START Records for this task

Hypothesis body_lexeme :
  forall tok_name lexeme line col,
    map lexeme_of (snd (body tok_name lexeme line col)) =
    if skipped tok_name then [] else [lexeme].

Lemma reach_kept s st :
  Loop.reach rules body s st ->
  map lexeme_of (Loop.tokens st) =
  map snd (filter (fun m => negb (skipped (fst m))) (Loop.seen st)).
Proof.
  induction 1 as [|st st' Hr IH Hlt Hstep]; [reflexivity|].
  apply lex_step_some in Hstep. destruct Hstep as (n & lx & Hm & ->). simpl.
  rewrite map_app, filter_app, map_app, IH, body_lexeme. simpl.
  destruct (skipped n); reflexivity.
Qed.

End KeptLexemes.

Lemma lexer_body_lexeme tok_name lexeme line col :
  map Lexer.lexeme (snd (Lexer.body tok_name lexeme line col)) =
  if skipped tok_name then [] else [lexeme].
Proof.
  unfold Lexer.body, skipped.
  destruct (Lexer._advance_position line col lexeme) as [l c].
  destruct (name_in tok_name _); [reflexivity|].
  destruct (String.eqb tok_name "ID").
  - destruct (lookup_text _ _); reflexivity.
  - destruct (name_in tok_name _); reflexivity.
Qed.

Lemma analizador_body_lexeme tok_name lexeme line col :
  map Analizador.lexeme (snd (Analizador.body tok_name lexeme line col)) =
  if skipped tok_name then [] else [lexeme].
Proof.
  unfold Analizador.body, skipped.
  destruct (Analizador.advance line col lexeme) as [l c].
  destruct (name_in tok_name _); [reflexivity|].
  destruct (String.eqb tok_name "ID").
  - destruct (lookup_text _ _); reflexivity.
  - destruct (String.eqb tok_name "NUM"); [reflexivity|].
    destruct (String.eqb tok_name "STRING"); reflexivity.
Qed.

(** X2.  In both variants the lexemes of the tokens of a result are, in
    order, the lexemes matched by the rules other than the blank, the
    line-break and the comment rule, followed by the empty lexeme of the
    EOF token: every other match gives exactly one token, with the matched
    text as its lexeme. *)
Theorem tokens_are_kept_lexemes (s : text) :
  (forall toks, Lexer.lex s = Loop.Tokens toks ->
     map Lexer.lexeme toks =
     map snd (filter (fun m => negb (skipped (fst m))) (Lexer.matched s)) ++ [[]]) /\
  (forall toks, Analizador.lex s = Loop.Tokens toks ->
     map Analizador.lexeme toks =
     map snd (filter (fun m => negb (skipped (fst m))) (Analizador.matched s)) ++ [[]]).
Proof.
  split; intros toks H; apply lex_tokens in H; destruct H as (st & Hrun & ->).
  - destruct (run_done _ _ lexer_no_empty_match _ _ Hrun) as (Hr & _).
    unfold Lexer.matched, Loop.matched. rewrite Hrun, map_app.
    now rewrite (reach_kept _ _ _ lexer_body_lexeme _ _ Hr).
  - destruct (run_done _ _ analizador_no_empty_match _ _ Hrun) as (Hr & _).
    unfold Analizador.matched, Loop.matched. rewrite Hrun, map_app.
    now rewrite (reach_kept _ _ _ analizador_body_lexeme _ _ Hr).
Qed.

(** ** Texts of blanks and line breaks *)

Lemma star_not_empty cs s : star cs s <> [].
Proof.
  destruct s as [|c s]; simpl; [discriminate|].
  destruct (cmem c cs); [|discriminate].
  destruct (map (cons_fst c) (star cs s)); discriminate.
Qed.

Lemma blank_rule_matches (c : char) (rest : text) :
  c = 32%N \/ c = TAB ->
  exists lexeme, re_match WHITESPACE_re (c :: rest) = Some lexeme.
Proof.
  intros Hc. unfold re_match, WHITESPACE_re. cbn [matches].
  replace (cmem c blank) with true by (destruct Hc as [-> | ->]; reflexivity).
  destruct (star blank rest) as [|m t] eqn:E; [now apply star_not_empty in E|].
  simpl. eauto.
Qed.

Lemma line_break_rule_matches (c : char) (rest : text) :
  c = CR \/ c = LF ->
  exists lexeme, re_match NEWLINE_re (c :: rest) = Some lexeme.
Proof.
  intros [-> | ->]; unfold re_match, NEWLINE_re.
  - destruct rest as [|d rest]; [simpl; eauto|].
    cbn [matches one flat_map map app fst snd]. change (CR =? CR)%N with true.
    cbv iota. cbn [flat_map map app fst snd one].
    destruct (LF =? d)%N; simpl; eauto.
  - simpl. eauto.
Qed.

Section BlankTexts.
Variable rules : list (string * regex).

(** The table starts with the blank rule and the line-break rule. *)
Hypothesis first_rules :
  exists others,
    rules = ("WHITESPACE", WHITESPACE_re) :: ("NEWLINE", NEWLINE_re) :: others.

Lemma blank_first_match (c : char) (rest : text) :
  c = 32%N \/ c = TAB \/ c = CR \/ c = LF ->
  exists tok_name lexeme,
    first_match rules (c :: rest) = Some (tok_name, lexeme) /\ skipped tok_name = true.
Proof.
  destruct first_rules as (others & ->). intros Hc. cbn [first_match].
  destruct Hc as [Hc | [Hc | Hc]].
  - destruct (blank_rule_matches c rest (or_introl Hc)) as (lx & ->). eauto.
  - destruct (blank_rule_matches c rest (or_intror Hc)) as (lx & ->). eauto.
  - destruct (re_match WHITESPACE_re (c :: rest)) as [lx|]; [eauto|].
    cbn [first_match].
    destruct (line_break_rule_matches c rest Hc) as (lx & E).
    exists "NEWLINE", lx. now rewrite E.
Qed.

Context {Tok : Type}.
Variable body : string -> text -> Z -> Z -> Z * Z * list Tok.
Variable eof : Z -> Z -> Tok.
Hypothesis no_empty_match :
  Forall (fun rule => nullable (snd rule) = false) rules.
Hypothesis body_skips :
  forall tok_name lexeme line col,
    skipped tok_name = true -> snd (body tok_name lexeme line col) = [].

Lemma skipn_forall {A : Type} (P : A -> Prop) (l : list A) n :
  Forall P l -> Forall P (skipn n l).
Proof.
  intros H. rewrite <- (firstn_skipn n l) in H. now apply Forall_app in H.
Qed.

Lemma blank_reach s st :
  blank_text s ->
  Loop.reach rules body s st ->
  Loop.tokens st = [] /\ Forall (fun m => skipped (fst m) = true) (Loop.seen st).
Proof.
  intros Hs. induction 1 as [|st st' Hr [IHt IHs] Hlt Hstep].
  - split; constructor.
  - apply lex_step_some in Hstep. destruct Hstep as (n & lx & Hm & ->). simpl.
    assert (Hrest : blank_text (skipn (Loop.pos st) s)) by (apply skipn_forall, Hs).
    destruct (skipn (Loop.pos st) s) as [|c rest] eqn:E.
    { apply (f_equal (@List.length _)) in E. rewrite length_skipn in E. simpl in E. lia. }
    inversion Hrest as [|? ? Hc _]; subst.
    destruct (blank_first_match c rest Hc) as (n' & lx' & Hm' & Hskip).
    rewrite Hm in Hm'. inversion Hm'; subst n' lx'.
    rewrite IHt, (body_skips _ _ _ _ Hskip). split; [reflexivity|].
    apply Forall_app. split; [assumption | repeat constructor; assumption].
Qed.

END Records for this task

Transcription of the entire listing, word for word, is required.

Reply to the exercise -
Hypothesis body_lexeme :
  forall tok_name lexeme line col,
    map lexeme_of (snd (body tok_name lexeme line col)) =
    if skipped tok_name then [] else [lexeme].

Lemma reach_kept s st :
  Loop.reach rules body s st ->
  map lexeme_of (Loop.tokens st) =
  map snd (filter (fun m => negb (skipped (fst m))) (Loop.seen st)).
Proof.
  induction 1 as [|st st' Hr IH Hlt Hstep]; [reflexivity|].
  apply lex_step_some in Hstep. destruct Hstep as (n & lx & Hm & ->). simpl.
  rewrite map_app, filter_app, map_app, IH, body_lexeme. simpl.
  destruct (skipped n); reflexivity.
Qed.

End KeptLexemes.

Lemma lexer_body_lexeme tok_name lexeme line col :
  map Lexer.lexeme (snd (Lexer.body tok_name lexeme line col)) =
  if skipped tok_name then [] else [lexeme].
Proof.
  unfold Lexer.body, skipped.
  destruct (Lexer._advance_position line col lexeme) as [l c].
  destruct (name_in tok_name _); [reflexivity|].
  destruct (String.eqb tok_name "ID").
  - destruct (lookup_text _ _); reflexivity.
  - destruct (name_in tok_name _); reflexivity.
Qed.

Lemma analizador_body_lexeme tok_name lexeme line col :
  map Analizador.lexeme (snd (Analizador.body tok_name lexeme line col)) =
  if skipped tok_name then [] else [lexeme].
Proof.
  unfold Analizador.body, skipped.
  destruct (Analizador.advance line col lexeme) as [l c].
  destruct (name_in tok_name _); [reflexivity|].
  destruct (String.eqb tok_name "ID").
  - destruct (lookup_text _ _); reflexivity.
  - destruct (String.eqb tok_name "NUM"); [reflexivity|].
    destruct (String.eqb tok_name "STRING"); reflexivity.
Qed.

(** X2.  In both variants the lexemes of the tokens of a result are, in
    order, the lexemes matched by the rules other than the blank, the
    line-break and the comment rule, followed by the empty lexeme of the
    EOF token: every other match gives exactly one token, with the matched
    text as its lexeme. *)
Theorem tokens_are_kept_lexemes (s : text) :
  (forall toks, Lexer.lex s = Loop.Tokens toks ->
     map Lexer.lexeme toks =
     map snd (filter (fun m => negb (skipped (fst m))) (Lexer.matched s)) ++ [[]]) /\
  (forall toks, Analizador.lex s = Loop.Tokens toks ->
     map Analizador.lexeme toks =
     map snd (filter (fun m => negb (skipped (fst m))) (Analizador.matched s)) ++ [[]]).
Proof.
  split; intros toks H; apply lex_tokens in H; destruct H as (st & Hrun & ->).
  - destruct (run_done _ _ lexer_no_empty_match _ _ Hrun) as (Hr & _).
    unfold Lexer.matched, Loop.matched. rewrite Hrun, map_app.
    now rewrite (reach_kept _ _ _ lexer_body_lexeme _ _ Hr).
  - destruct (run_done _ _ analizador_no_empty_match _ _ Hrun) as (Hr & _).
    unfold Analizador.matched, Loop.matched. rewrite Hrun, map_app.
    now rewrite (reach_kept _ _ _ analizador_body_lexeme _ _ Hr).
Qed.

(** ** Texts of blanks and line breaks *)

Lemma star_not_empty cs s : star cs s <> [].
Proof.
  destruct s as [|c s]; simpl; [discriminate|].
  destruct (cmem c cs); [|discriminate].
  destruct (map (cons_fst c) (star cs s)); discriminate.
Qed.

Lemma blank_rule_matches (c : char) (rest : text) :
  c = 32%N \/ c = TAB ->
  exists lexeme, re_match WHITESPACE_re (c :: rest) = Some lexeme.
Proof.
  intros Hc. unfold re_match, WHITESPACE_re. cbn [matches].
  replace (cmem c blank) with true by (destruct Hc as [-> | ->]; reflexivity).
  destruct (star blank rest) as [|m t] eqn:E; [now apply star_not_empty in E|].
  simpl. eauto.
Qed.

Lemma line_break_rule_matches (c : char) (rest : text) :
  c = CR \/ c = LF ->
  exists lexeme, re_match NEWLINE_re (c :: rest) = Some lexeme.
Proof.
  intros [-> | ->]; unfold re_match, NEWLINE_re.
  - destruct rest as [|d rest]; [simpl; eauto|].
    cbn [matches one flat_map map app fst snd]. change (CR =? CR)%N with true.
    cbv iota. cbn [flat_map map app fst snd one].
    destruct (LF =? d)%N; simpl; eauto.
  - simpl. eauto.
Qed.

Section BlankTexts.
Variable rules : list (string * regex).

(** The table starts with the blank rule and the line-break rule. *)
Hypothesis first_rules :
  exists others,
    rules = ("WHITESPACE", WHITESPACE_re) :: ("NEWLINE", NEWLINE_re) :: others.

Lemma blank_first_match (c : char) (rest : text) :
  c = 32%N \/ c = TAB \/ c = CR \/ c = LF ->
  exists tok_name lexeme,
    first_match rules (c :: rest) = Some (tok_name, lexeme) /\ skipped tok_name = true.
Proof.
  destruct first_rules as (others & ->). intros Hc. cbn [first_match].
  destruct Hc as [Hc | [Hc | Hc]].
  - destruct (blank_rule_matches c rest (or_introl Hc)) as (lx & ->). eauto.
  - destruct (blank_rule_matches c rest (or_intror Hc)) as (lx & ->). eauto.
  - destruct (re_match WHITESPACE_re (c :: rest)) as [lx|]; [eauto|].
    cbn [first_match].
    destruct (line_break_rule_matches c rest Hc) as (lx & E).
    exists "NEWLINE", lx. now rewrite E.
Qed.

Context {Tok : Type}.
Variable body : string -> text -> Z -> Z -> Z * Z * list Tok.
Variable eof : Z -> Z -> Tok.
Hypothesis no_empty_match :
  Forall (fun rule => nullable (snd rule) = false) rules.
Hypothesis body_skips :
  forall tok_name lexeme line col,
    skipped tok_name = true -> snd (body tok_name lexeme line col) = [].

Lemma skipn_forall {A : Type} (P : A -> Prop) (l : list A) n :
  Forall P l -> Forall P (skipn n l).
Proof.
  intros H. rewrite <- (firstn_skipn n l) in H. now apply Forall_app in H.
Qed.

Lemma blank_reach s st :
  blank_text s ->
  Loop.reach rules body s st ->
  Loop.tokens st = [] /\ Forall (fun m => skipped (fst m) = true) (Loop.seen st).
Proof.
  intros Hs. induction 1 as [|st st' Hr [IHt IHs] Hlt Hstep].
  - split; constructor.
  - apply lex_step_some in Hstep. destruct Hstep as (n & lx & Hm & ->). simpl.
    assert (Hrest : blank_text (skipn (Loop.pos st) s)) by (apply skipn_forall, Hs).
    destruct (skipn (Loop.pos st) s) as [|c rest] eqn:E.
    { apply (f_equal (@List.length _)) in E. rewrite length_skipn in E. simpl in E. lia. }
    inversion Hrest as [|? ? Hc _]; subst.
    destruct (blank_first_match c rest Hc) as (n' & lx' & Hm' & Hskip).
    rewrite Hm in Hm'. inversion Hm'; subst n' lx'.
    rewrite IHt, (body_skips _ _ _ _ Hskip). split; [reflexivity|].
    apply Forall_app. split; [assumption | repeat constructor; assumption].
Qed.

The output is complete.